Saturday, January 19, 2008

The Guitierrez Abortion: Time for desperate measures

Carolina Gutierrez had turned 21 on January 17 of 1996, but she hadn't spent her birthday going out and getting her first legal drink. She hadn't been in a bar or a club with her friends. She hadn't been at home with her husband and kids. She had spent her birthday critically ill in an intensive care unit of a Miami hospital,where she had been since December 21, when her family had called an ambulance in their alarm over her difficulty breathing.

Carolina had tried for two days to contact Maber Medical Center, where whe had undergone an abortion on the 19th, over her husband's objections. Her calls had yielded nothing. The voice mails she left had gone unanswered. When somebody finally did pick up the phone, whoever it was had hung up on her. The young mother, who had no medical insurance, had been suffering from fever and pain since the evening of the 19th.
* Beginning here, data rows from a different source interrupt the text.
(* ===== verification/Options.v ===== *)
(** * The transport options ([libv2ray_fetch.go], [libv2ray_fetch_h3.go])

    The options every entry point of the fetch library shares, and what is read
    off them without any I/O: the timeout, the ALPN mode and offer, the QUIC
    version ladder. *)

From stdpp Require Import gmap.
From S2P Require Import Prelude GoString GoCodec Xray.
Open Scope Z_scope.

(** [time.Millisecond] and [time.Second], in nanoseconds; a [time.Duration] is
    an [int64] count of them. *)
Definition Millisecond : Z := 1000000.
Definition Second : Z := 1000000000.

Definition defaultTimeoutMs : Z := 8000.
Definition maxBodyBytes : Z := Z.shiftl 32 20.
Definition maxDNSBytes : Z := Z.shiftl 64 10.

Record echOptions := {
  ech_Domain : gostr;
  ech_DoH : gostr;
  ech_ConfigList : gostr;
  ech_Probe : gostr
}.

Record transportOptions `{XrayLib} := {
  Proxy : gostr;
  IP : gostr;
  Timeout : Z;
  AllowInsecure : bool;
  ServerName : gostr;
  DisableChromeParrot : bool;
  ALPN : gostr;
  QUICVersion : gostr;
  WNoise : gostr;
  WNoiseCount : gostr;
  WNoiseDelay : gostr;
  WPayloadSize : gostr;
  Fingerprint : gostr;
  Fragment : option FragmentMask;
  Ech : option echOptions;
  Browser : gostr;
  Variant : gostr;
  UserAgent : gostr;
  Headers : gmap gostr gostr
}.

(** The zero value of the struct: what [json.Unmarshal] starts from. *)
Definition zero_transportOptions `{XrayLib} : transportOptions := {|
  Proxy := ""; IP := ""; Timeout := 0; AllowInsecure := false; ServerName := "";
  DisableChromeParrot := false; ALPN := ""; QUICVersion := ""; WNoise := "";
  WNoiseCount := ""; WNoiseDelay := ""; WPayloadSize := ""; Fingerprint := "";
  Fragment := None; Ech := None; Browser := ""; Variant := ""; UserAgent := "";
  Headers := ∅
|}.

Section Options.
Context `{XrayLib} `{Unicode}.

(** [strings.ToLower(strings.TrimSpace(s))]. *)
Definition normalised (s : gostr) : gostr := ToLower (TrimSpace s).

Definition timeout_of (ms : Z) : Z :=
  if ms <=? 0 then defaultTimeoutMs * Millisecond
  else wrapS 64 (ms * Millisecond).
Definition timeout (o : transportOptions) : Z := timeout_of (Timeout o).

Definition echEnabled (o : transportOptions) : bool :=
  match Ech o with
  | None => false
  | Some e => bool_decide (ech_DoH e <> []) || bool_decide (ech_ConfigList e <> [])
              || bool_decide (ech_Probe e <> [])
  end.

Definition alpnAuto : gostr := "auto".
Definition alpnH1 : gostr := "h1".
Definition alpnH2 : gostr := "h2".
Definition alpnH3 : gostr := "h3".

Definition alpnMode (o : transportOptions) : res gostr :=
  let s := normalised (ALPN o) in
  if bool_decide (s ∈ (["" : gostr; "auto"])) then Ok alpnAuto
  else if bool_decide (s ∈ (["h1" : gostr; "http1"; "http/1.1"; "http1.1"])) then Ok alpnH1
  else if bool_decide (s ∈ (["h2" : gostr; "http2"; "http/2"])) then Ok alpnH2
  else if bool_decide (s ∈ (["h3" : gostr; "http3"; "http/3"; "quic"])) then Ok alpnH3
  else Err (Errorf "unknown alpn %q (use %q, %q, %q or %q)" [AStr (ALPN o); AStr alpnAuto; AStr alpnH1; AStr alpnH2; AStr alpnH3] None).

Definition alpnOffer (mode : gostr) : list gostr :=
  if bool_decide (mode = alpnH1) then ["http/1.1"]
  else if bool_decide (mode = alpnH2) then ["h2"]
  else if bool_decide (mode = alpnH3) then ["h3"]
  else ["h2"; "http/1.1"].

Definition negotiatedName (proto : gostr) : gostr :=
  if bool_decide (proto = []) then "http/1.1" else proto.

Definition quicAttempts (o : transportOptions) : res (list (list quic_Version)) :=
  let s := normalised (QUICVersion o) in
  if bool_decide (s ∈ (["" : gostr; "auto"])) then Ok quicdial_H3
  else if bool_decide (s ∈ (["v1" : gostr; "1"; "quicv1"])) then Ok [[Version1]]
  else if bool_decide (s ∈ (["v2" : gostr; "2"; "quicv2"])) then Ok [[Version2]]
  else Err (Errorf "unknown quicVersion %q (use %q, %q or %q)" [AStr (QUICVersion o); AStr "auto"; AStr "v1"; AStr "v2"] None).

(** The loop of [quicVersionsDialed], [i] counting the attempts passed. *)
Fixpoint quicVersionsDialed_from (i : nat) (attempts : list (list quic_Version)) : gostr :=
  match attempts with
  | [] => []
  | a :: r => (if (0 <? i)%nat then (" then " : gostr) else []) ++ quicdial_Names a
              ++ quicVersionsDialed_from (S i) r
  end.
Definition quicVersionsDialed (attempts : list (list quic_Version)) : gostr :=
  quicVersionsDialed_from 0 attempts.

Definition fragmentConfig (o : transportOptions) : res (option FragmentConfig) :=
  match Fragment o with
  | None => Ok None
  | Some m =>
    match FragmentMask_Build m with
    | Err e => Err (Errorf "invalid fragment: %w" [] (Some e))
    | Ok (inl type) => Err (Errorf "invalid fragment: unexpected config type %T" [AStr type] None)
    | Ok (inr cfg) => Ok (Some cfg)
    end
  end.

(** ** Lemmas *)

Lemma timeout_default ms : ms <= 0 -> timeout_of ms = 8 * Second.
Proof. intros. unfold timeout_of. by rewrite (proj2 (Z.leb_le _ _)). Qed.

Lemma timeout_exact ms : 0 < ms <= 9223372036854 -> timeout_of ms = ms * Millisecond.
Proof.
  intros. unfold timeout_of. rewrite (proj2 (Z.leb_gt _ _)) by lia.
  apply wrapS_small; unfold Millisecond; lia.
Qed.

Lemma alpnMode_cases o m :
  alpnMode o = Ok m -> m = alpnAuto \/ m = alpnH1 \/ m = alpnH2 \/ m = alpnH3.
Proof. unfold alpnMode. intros E. repeat case_match; simplify_eq; auto. Qed.

Lemma alpnMode_normalised o o' :
  normalised (ALPN o) = normalised (ALPN o') ->
  is_Ok (alpnMode o) = true -> alpnMode o = alpnMode o'.
Proof. unfold alpnMode. intros ->. intros Hok. repeat case_match; done. Qed.

Lemma quicAttempts_cases o l :
  quicAttempts o = Ok l -> l = quicdial_H3 \/ l = [[Version1]] \/ l = [[Version2]].
Proof. unfold quicAttempts. intros E. repeat case_match; simplify_eq; auto. Qed.

End Options.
Carolina had arrived at the emergency room already in septic shock. Doctors had performed an emergency hysterectomy, trying to halt the spread of infection from her perforated uterus, but the sepsis raged on. By her birthday, her fingers and toes were going black with gangrene. Two days later it was clear that her feet were going to have to be amputated if she was to have any hope at all of surviving. But first they had to get her stable enough to survive the surgery.

While Carolina lay unconscious in the intentisve care unit, her two children from a previous relationship spent most of their time in the care of relatives as her husband, Jose Linarte, spent as much time as he could by her side, waiting and praying.

The kids had been without their mother for nearly a month. How much longer they'd be without her remained to be seen.